[Collected data]

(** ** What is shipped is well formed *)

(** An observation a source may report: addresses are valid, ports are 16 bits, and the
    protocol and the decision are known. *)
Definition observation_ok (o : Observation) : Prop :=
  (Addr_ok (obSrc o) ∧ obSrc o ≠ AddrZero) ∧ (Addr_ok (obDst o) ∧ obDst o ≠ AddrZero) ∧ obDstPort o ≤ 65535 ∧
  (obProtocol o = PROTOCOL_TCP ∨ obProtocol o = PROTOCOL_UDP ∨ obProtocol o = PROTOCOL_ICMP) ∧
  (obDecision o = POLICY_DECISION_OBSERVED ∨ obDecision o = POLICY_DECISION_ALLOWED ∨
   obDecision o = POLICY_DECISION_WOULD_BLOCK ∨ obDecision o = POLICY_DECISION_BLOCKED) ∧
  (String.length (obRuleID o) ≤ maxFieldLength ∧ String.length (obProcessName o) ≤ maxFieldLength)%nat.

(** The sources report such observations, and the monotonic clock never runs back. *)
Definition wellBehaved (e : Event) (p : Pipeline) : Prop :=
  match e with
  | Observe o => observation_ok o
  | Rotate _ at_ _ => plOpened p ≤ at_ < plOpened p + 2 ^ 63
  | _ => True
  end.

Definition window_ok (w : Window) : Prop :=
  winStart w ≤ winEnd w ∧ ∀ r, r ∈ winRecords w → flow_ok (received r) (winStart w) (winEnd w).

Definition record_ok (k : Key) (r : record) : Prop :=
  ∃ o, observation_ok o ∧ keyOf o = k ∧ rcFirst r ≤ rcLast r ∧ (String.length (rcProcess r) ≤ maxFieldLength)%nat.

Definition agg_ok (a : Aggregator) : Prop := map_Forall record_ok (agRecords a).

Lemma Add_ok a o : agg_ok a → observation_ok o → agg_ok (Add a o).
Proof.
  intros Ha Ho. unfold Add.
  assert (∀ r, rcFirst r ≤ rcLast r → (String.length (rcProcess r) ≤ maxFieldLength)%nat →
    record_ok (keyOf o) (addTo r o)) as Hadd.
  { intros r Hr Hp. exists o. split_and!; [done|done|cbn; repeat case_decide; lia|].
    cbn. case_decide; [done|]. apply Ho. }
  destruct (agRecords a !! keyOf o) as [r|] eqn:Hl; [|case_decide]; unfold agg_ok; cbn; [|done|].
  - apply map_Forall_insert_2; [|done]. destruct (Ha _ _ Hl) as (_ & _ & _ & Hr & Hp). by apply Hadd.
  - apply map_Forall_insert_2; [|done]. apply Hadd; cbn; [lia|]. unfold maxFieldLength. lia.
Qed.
---
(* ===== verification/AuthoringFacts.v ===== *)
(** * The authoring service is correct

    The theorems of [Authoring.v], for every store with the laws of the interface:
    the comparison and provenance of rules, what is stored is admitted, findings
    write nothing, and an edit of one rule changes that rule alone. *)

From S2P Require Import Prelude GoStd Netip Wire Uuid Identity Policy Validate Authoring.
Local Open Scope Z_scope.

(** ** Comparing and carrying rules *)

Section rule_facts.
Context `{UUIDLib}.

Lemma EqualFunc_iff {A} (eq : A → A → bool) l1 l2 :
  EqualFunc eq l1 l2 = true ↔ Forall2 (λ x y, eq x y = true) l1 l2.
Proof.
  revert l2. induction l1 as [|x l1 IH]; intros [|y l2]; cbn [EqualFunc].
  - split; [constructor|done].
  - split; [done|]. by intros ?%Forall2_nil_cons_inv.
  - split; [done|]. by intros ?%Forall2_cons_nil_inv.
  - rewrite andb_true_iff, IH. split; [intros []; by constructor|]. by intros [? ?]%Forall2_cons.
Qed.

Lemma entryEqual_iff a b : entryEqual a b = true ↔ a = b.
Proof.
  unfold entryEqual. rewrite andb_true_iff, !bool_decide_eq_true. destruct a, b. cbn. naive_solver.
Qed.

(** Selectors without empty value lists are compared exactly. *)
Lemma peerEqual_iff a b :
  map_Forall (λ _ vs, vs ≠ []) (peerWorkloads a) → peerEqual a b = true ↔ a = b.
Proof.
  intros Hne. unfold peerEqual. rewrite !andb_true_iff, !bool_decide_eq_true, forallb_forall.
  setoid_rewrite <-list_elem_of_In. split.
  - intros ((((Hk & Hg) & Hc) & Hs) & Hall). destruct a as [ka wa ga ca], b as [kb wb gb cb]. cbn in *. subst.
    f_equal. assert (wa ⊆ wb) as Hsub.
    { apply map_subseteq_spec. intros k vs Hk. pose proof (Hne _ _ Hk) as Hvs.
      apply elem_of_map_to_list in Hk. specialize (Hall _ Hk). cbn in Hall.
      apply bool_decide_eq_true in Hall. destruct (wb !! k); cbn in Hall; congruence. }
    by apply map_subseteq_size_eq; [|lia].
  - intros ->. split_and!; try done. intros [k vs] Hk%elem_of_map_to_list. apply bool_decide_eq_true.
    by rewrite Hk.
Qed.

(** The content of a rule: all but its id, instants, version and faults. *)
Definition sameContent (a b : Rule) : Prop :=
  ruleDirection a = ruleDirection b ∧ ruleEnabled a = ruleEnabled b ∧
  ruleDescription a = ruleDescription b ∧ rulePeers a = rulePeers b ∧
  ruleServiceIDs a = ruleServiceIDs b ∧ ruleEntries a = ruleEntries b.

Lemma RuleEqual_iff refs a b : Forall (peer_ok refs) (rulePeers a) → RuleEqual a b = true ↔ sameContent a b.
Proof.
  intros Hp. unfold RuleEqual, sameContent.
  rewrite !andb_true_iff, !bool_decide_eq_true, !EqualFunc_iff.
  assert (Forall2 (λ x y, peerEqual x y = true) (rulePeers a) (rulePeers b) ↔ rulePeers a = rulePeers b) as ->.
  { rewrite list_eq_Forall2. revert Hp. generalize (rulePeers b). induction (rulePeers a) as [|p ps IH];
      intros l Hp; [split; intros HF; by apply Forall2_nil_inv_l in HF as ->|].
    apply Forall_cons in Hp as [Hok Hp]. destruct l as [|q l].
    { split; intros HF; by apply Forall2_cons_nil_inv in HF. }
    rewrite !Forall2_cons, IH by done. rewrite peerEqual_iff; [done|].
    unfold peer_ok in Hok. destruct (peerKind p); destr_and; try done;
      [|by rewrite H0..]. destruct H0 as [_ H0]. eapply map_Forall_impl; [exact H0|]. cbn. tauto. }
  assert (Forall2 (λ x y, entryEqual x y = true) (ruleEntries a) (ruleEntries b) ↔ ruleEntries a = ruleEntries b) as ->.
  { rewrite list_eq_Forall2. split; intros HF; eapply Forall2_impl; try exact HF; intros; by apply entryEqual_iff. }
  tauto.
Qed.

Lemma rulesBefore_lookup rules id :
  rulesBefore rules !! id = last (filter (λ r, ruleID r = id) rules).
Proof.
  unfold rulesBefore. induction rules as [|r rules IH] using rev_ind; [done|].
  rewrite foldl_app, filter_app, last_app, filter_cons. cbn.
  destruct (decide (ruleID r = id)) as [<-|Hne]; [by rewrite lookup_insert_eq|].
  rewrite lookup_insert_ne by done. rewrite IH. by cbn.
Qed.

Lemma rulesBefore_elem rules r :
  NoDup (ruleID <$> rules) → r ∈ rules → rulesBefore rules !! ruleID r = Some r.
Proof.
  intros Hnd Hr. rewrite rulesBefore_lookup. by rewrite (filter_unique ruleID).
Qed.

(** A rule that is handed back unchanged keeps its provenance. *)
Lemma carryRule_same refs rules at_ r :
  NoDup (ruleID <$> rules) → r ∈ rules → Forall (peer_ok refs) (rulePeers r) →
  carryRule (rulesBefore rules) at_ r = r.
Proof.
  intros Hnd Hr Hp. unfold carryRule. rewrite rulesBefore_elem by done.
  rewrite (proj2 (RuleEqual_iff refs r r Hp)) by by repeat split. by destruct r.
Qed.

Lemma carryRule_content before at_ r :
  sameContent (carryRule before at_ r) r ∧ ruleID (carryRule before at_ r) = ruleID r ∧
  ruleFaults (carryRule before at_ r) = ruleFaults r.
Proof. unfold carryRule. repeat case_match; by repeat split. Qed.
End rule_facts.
---
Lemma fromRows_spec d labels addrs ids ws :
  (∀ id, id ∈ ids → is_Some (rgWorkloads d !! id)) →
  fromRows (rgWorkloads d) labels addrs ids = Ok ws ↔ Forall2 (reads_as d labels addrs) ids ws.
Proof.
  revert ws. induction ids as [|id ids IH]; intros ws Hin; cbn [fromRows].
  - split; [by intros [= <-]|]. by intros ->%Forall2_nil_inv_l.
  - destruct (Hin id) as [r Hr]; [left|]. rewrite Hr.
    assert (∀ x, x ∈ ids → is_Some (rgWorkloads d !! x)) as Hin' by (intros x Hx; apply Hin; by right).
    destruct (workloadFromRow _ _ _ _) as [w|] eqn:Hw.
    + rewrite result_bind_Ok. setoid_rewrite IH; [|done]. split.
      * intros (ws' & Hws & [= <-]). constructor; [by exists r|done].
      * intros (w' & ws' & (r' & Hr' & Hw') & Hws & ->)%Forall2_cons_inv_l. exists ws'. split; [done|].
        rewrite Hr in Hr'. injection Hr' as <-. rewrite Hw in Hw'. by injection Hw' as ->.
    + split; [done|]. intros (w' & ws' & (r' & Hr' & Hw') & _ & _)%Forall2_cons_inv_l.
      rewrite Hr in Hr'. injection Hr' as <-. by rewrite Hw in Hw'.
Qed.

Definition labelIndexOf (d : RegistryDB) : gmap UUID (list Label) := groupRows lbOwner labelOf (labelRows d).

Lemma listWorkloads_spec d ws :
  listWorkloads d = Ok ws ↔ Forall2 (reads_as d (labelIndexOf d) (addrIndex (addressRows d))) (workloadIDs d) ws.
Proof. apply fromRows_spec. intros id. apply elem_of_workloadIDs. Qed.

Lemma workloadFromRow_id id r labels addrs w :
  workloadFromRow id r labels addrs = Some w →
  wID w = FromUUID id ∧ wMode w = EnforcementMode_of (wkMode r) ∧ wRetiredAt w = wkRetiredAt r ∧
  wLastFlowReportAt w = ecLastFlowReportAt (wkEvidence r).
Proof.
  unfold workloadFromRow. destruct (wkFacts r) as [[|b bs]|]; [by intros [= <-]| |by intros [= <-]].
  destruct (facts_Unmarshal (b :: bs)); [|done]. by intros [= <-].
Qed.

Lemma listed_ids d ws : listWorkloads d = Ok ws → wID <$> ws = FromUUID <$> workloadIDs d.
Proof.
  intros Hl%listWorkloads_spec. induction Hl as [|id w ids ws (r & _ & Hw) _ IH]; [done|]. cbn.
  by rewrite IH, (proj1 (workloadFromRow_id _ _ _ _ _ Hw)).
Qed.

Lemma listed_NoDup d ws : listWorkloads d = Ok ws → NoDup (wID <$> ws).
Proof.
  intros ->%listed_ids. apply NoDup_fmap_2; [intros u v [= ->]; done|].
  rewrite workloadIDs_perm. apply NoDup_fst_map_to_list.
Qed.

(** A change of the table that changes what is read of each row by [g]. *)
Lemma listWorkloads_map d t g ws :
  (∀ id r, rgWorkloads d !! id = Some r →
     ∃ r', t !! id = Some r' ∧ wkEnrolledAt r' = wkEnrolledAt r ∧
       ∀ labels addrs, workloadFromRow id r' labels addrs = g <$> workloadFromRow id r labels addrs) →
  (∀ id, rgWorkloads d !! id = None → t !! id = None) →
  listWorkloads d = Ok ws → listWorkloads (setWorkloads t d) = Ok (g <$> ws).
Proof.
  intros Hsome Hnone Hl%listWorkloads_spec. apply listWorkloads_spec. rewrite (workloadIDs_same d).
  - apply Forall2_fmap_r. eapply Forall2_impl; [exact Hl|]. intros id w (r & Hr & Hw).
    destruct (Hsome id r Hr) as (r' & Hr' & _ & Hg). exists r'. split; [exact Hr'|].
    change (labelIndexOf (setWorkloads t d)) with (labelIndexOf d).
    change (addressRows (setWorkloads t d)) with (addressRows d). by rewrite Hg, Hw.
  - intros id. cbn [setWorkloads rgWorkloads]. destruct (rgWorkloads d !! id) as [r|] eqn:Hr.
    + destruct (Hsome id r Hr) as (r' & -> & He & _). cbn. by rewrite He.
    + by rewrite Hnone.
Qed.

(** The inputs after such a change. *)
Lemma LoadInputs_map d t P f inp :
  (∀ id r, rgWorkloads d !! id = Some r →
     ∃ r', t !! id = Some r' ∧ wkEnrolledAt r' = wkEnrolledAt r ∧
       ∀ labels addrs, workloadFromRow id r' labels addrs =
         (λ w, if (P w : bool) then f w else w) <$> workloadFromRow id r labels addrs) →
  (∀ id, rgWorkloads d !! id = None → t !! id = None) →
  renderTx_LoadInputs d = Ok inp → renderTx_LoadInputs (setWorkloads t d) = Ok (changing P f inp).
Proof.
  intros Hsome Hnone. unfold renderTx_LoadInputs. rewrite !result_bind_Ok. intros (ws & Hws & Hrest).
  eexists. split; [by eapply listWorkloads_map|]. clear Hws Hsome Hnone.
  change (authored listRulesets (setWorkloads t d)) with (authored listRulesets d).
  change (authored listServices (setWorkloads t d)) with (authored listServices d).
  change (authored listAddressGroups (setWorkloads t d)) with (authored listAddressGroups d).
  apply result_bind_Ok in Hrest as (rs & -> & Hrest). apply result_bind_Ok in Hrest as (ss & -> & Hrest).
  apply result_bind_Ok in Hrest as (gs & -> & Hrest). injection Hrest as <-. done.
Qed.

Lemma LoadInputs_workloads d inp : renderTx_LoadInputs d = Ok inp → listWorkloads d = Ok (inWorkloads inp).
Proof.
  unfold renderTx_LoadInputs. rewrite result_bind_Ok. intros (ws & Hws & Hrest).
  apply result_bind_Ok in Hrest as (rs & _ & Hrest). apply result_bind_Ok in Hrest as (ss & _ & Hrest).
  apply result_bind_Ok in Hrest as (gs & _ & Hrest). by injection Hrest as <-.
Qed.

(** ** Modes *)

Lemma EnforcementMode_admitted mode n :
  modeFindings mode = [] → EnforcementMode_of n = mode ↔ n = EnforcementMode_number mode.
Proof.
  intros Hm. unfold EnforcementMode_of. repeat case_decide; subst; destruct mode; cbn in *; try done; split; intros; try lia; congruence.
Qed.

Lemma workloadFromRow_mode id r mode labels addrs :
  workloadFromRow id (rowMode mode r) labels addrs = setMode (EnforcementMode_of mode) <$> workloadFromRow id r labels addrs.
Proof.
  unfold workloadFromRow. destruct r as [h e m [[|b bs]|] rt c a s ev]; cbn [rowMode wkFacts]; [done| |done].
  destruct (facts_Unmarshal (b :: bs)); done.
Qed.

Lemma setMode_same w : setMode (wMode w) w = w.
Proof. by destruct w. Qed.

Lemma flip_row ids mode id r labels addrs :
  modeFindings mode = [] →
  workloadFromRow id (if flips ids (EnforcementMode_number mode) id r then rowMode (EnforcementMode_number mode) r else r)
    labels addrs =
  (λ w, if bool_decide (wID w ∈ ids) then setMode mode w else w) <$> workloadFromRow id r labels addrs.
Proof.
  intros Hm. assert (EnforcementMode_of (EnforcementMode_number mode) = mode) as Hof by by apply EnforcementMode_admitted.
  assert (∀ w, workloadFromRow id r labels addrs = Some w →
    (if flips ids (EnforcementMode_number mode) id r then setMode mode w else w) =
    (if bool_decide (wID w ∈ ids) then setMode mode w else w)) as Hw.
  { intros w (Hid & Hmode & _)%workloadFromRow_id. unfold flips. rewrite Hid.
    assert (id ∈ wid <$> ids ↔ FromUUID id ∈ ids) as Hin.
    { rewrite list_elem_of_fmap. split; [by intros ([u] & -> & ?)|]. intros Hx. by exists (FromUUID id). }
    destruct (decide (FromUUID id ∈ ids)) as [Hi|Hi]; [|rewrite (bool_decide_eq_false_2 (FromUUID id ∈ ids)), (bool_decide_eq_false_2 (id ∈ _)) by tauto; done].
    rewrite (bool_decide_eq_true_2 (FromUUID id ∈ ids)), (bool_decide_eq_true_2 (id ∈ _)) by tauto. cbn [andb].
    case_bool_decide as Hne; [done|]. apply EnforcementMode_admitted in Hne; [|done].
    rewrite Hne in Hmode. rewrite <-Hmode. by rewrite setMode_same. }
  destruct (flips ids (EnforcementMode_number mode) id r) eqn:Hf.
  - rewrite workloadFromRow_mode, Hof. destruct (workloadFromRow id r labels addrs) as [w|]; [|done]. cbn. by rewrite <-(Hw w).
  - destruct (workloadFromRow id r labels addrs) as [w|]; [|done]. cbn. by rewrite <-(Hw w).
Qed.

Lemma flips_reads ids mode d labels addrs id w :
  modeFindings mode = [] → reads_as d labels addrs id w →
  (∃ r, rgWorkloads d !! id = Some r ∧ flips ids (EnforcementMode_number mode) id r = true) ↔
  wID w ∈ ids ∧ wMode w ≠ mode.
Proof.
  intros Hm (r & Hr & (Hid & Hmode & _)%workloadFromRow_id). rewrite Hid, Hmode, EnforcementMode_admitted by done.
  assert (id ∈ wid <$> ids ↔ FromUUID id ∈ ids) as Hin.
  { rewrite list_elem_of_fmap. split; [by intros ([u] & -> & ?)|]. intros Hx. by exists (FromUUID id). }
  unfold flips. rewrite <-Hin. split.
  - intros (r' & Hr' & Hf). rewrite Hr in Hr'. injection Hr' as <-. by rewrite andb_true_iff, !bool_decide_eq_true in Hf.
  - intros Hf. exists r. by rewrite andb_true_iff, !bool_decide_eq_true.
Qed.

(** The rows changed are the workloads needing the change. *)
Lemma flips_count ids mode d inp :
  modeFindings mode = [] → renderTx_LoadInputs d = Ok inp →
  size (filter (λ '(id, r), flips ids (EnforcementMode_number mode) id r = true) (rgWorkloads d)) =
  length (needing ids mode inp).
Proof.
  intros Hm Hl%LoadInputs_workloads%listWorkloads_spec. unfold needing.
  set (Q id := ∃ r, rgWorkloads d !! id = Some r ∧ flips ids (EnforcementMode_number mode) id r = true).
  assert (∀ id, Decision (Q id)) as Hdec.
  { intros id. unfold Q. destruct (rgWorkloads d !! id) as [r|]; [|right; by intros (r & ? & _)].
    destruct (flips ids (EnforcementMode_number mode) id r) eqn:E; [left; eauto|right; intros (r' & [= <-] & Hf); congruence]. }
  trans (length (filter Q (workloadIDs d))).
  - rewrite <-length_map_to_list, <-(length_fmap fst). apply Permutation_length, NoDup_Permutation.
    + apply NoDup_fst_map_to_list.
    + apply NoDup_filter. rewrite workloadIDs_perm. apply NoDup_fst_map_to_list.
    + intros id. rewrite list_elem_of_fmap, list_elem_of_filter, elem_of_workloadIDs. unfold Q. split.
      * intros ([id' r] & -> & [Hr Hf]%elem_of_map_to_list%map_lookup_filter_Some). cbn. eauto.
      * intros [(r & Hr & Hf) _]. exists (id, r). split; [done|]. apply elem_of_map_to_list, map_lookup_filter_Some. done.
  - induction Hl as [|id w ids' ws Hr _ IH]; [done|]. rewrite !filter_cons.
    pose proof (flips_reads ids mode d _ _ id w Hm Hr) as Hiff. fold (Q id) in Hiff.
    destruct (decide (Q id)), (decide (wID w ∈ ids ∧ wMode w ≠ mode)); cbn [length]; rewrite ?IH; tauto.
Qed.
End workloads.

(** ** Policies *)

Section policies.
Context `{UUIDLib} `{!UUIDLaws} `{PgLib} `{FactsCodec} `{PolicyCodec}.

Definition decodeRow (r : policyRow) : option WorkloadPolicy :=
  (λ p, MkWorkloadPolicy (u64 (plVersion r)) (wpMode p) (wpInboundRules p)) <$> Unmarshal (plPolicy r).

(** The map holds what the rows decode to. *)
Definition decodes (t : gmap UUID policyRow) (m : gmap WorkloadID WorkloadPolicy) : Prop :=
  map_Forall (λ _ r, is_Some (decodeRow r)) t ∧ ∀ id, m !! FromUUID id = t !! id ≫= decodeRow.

● **WORK INSTRUCTIONS**: Give only the lines from the one holding "intros l Hp;" through the one holding "End rule_facts.", each restated exactly as it appears above.

● **TASK SOLUTION**:
      intros l Hp; [split; intros HF; by apply Forall2_nil_inv_l in HF as ->|].
    apply Forall_cons in Hp as [Hok Hp]. destruct l as [|q l].
    { split; intros HF; by apply Forall2_cons_nil_inv in HF. }
    rewrite !Forall2_cons, IH by done. rewrite peerEqual_iff; [done|].
    unfold peer_ok in Hok. destruct (peerKind p); destr_and; try done;
      [|by rewrite H0..]. destruct H0 as [_ H0]. eapply map_Forall_impl; [exact H0|]. cbn. tauto. }
  assert (Forall2 (λ x y, entryEqual x y = true) (ruleEntries a) (ruleEntries b) ↔ ruleEntries a = ruleEntries b) as ->.
  { rewrite list_eq_Forall2. split; intros HF; eapply Forall2_impl; try exact HF; intros; by apply entryEqual_iff. }
  tauto.
Qed.

Lemma rulesBefore_lookup rules id :
  rulesBefore rules !! id = last (filter (λ r, ruleID r = id) rules).
Proof.
  unfold rulesBefore. induction rules as [|r rules IH] using rev_ind; [done|].
  rewrite foldl_app, filter_app, last_app, filter_cons. cbn.
  destruct (decide (ruleID r = id)) as [<-|Hne]; [by rewrite lookup_insert_eq|].
  rewrite lookup_insert_ne by done. rewrite IH. by cbn.
Qed.

Lemma rulesBefore_elem rules r :
  NoDup (ruleID <$> rules) → r ∈ rules → rulesBefore rules !! ruleID r = Some r.
Proof.
  intros Hnd Hr. rewrite rulesBefore_lookup. by rewrite (filter_unique ruleID).
Qed.

(** A rule that is handed back unchanged keeps its provenance. *)
Lemma carryRule_same refs rules at_ r :
  NoDup (ruleID <$> rules) → r ∈ rules → Forall (peer_ok refs) (rulePeers r) →
  carryRule (rulesBefore rules) at_ r = r.
Proof.
  intros Hnd Hr Hp. unfold carryRule. rewrite rulesBefore_elem by done.
  rewrite (proj2 (RuleEqual_iff refs r r Hp)) by by repeat split. by destruct r.
Qed.

Lemma carryRule_content before at_ r :
  sameContent (carryRule before at_ r) r ∧ ruleID (carryRule before at_ r) = ruleID r ∧
  ruleFaults (carryRule before at_ r) = ruleFaults r.
Proof. unfold carryRule. repeat case_match; by repeat split. Qed.
End rule_facts.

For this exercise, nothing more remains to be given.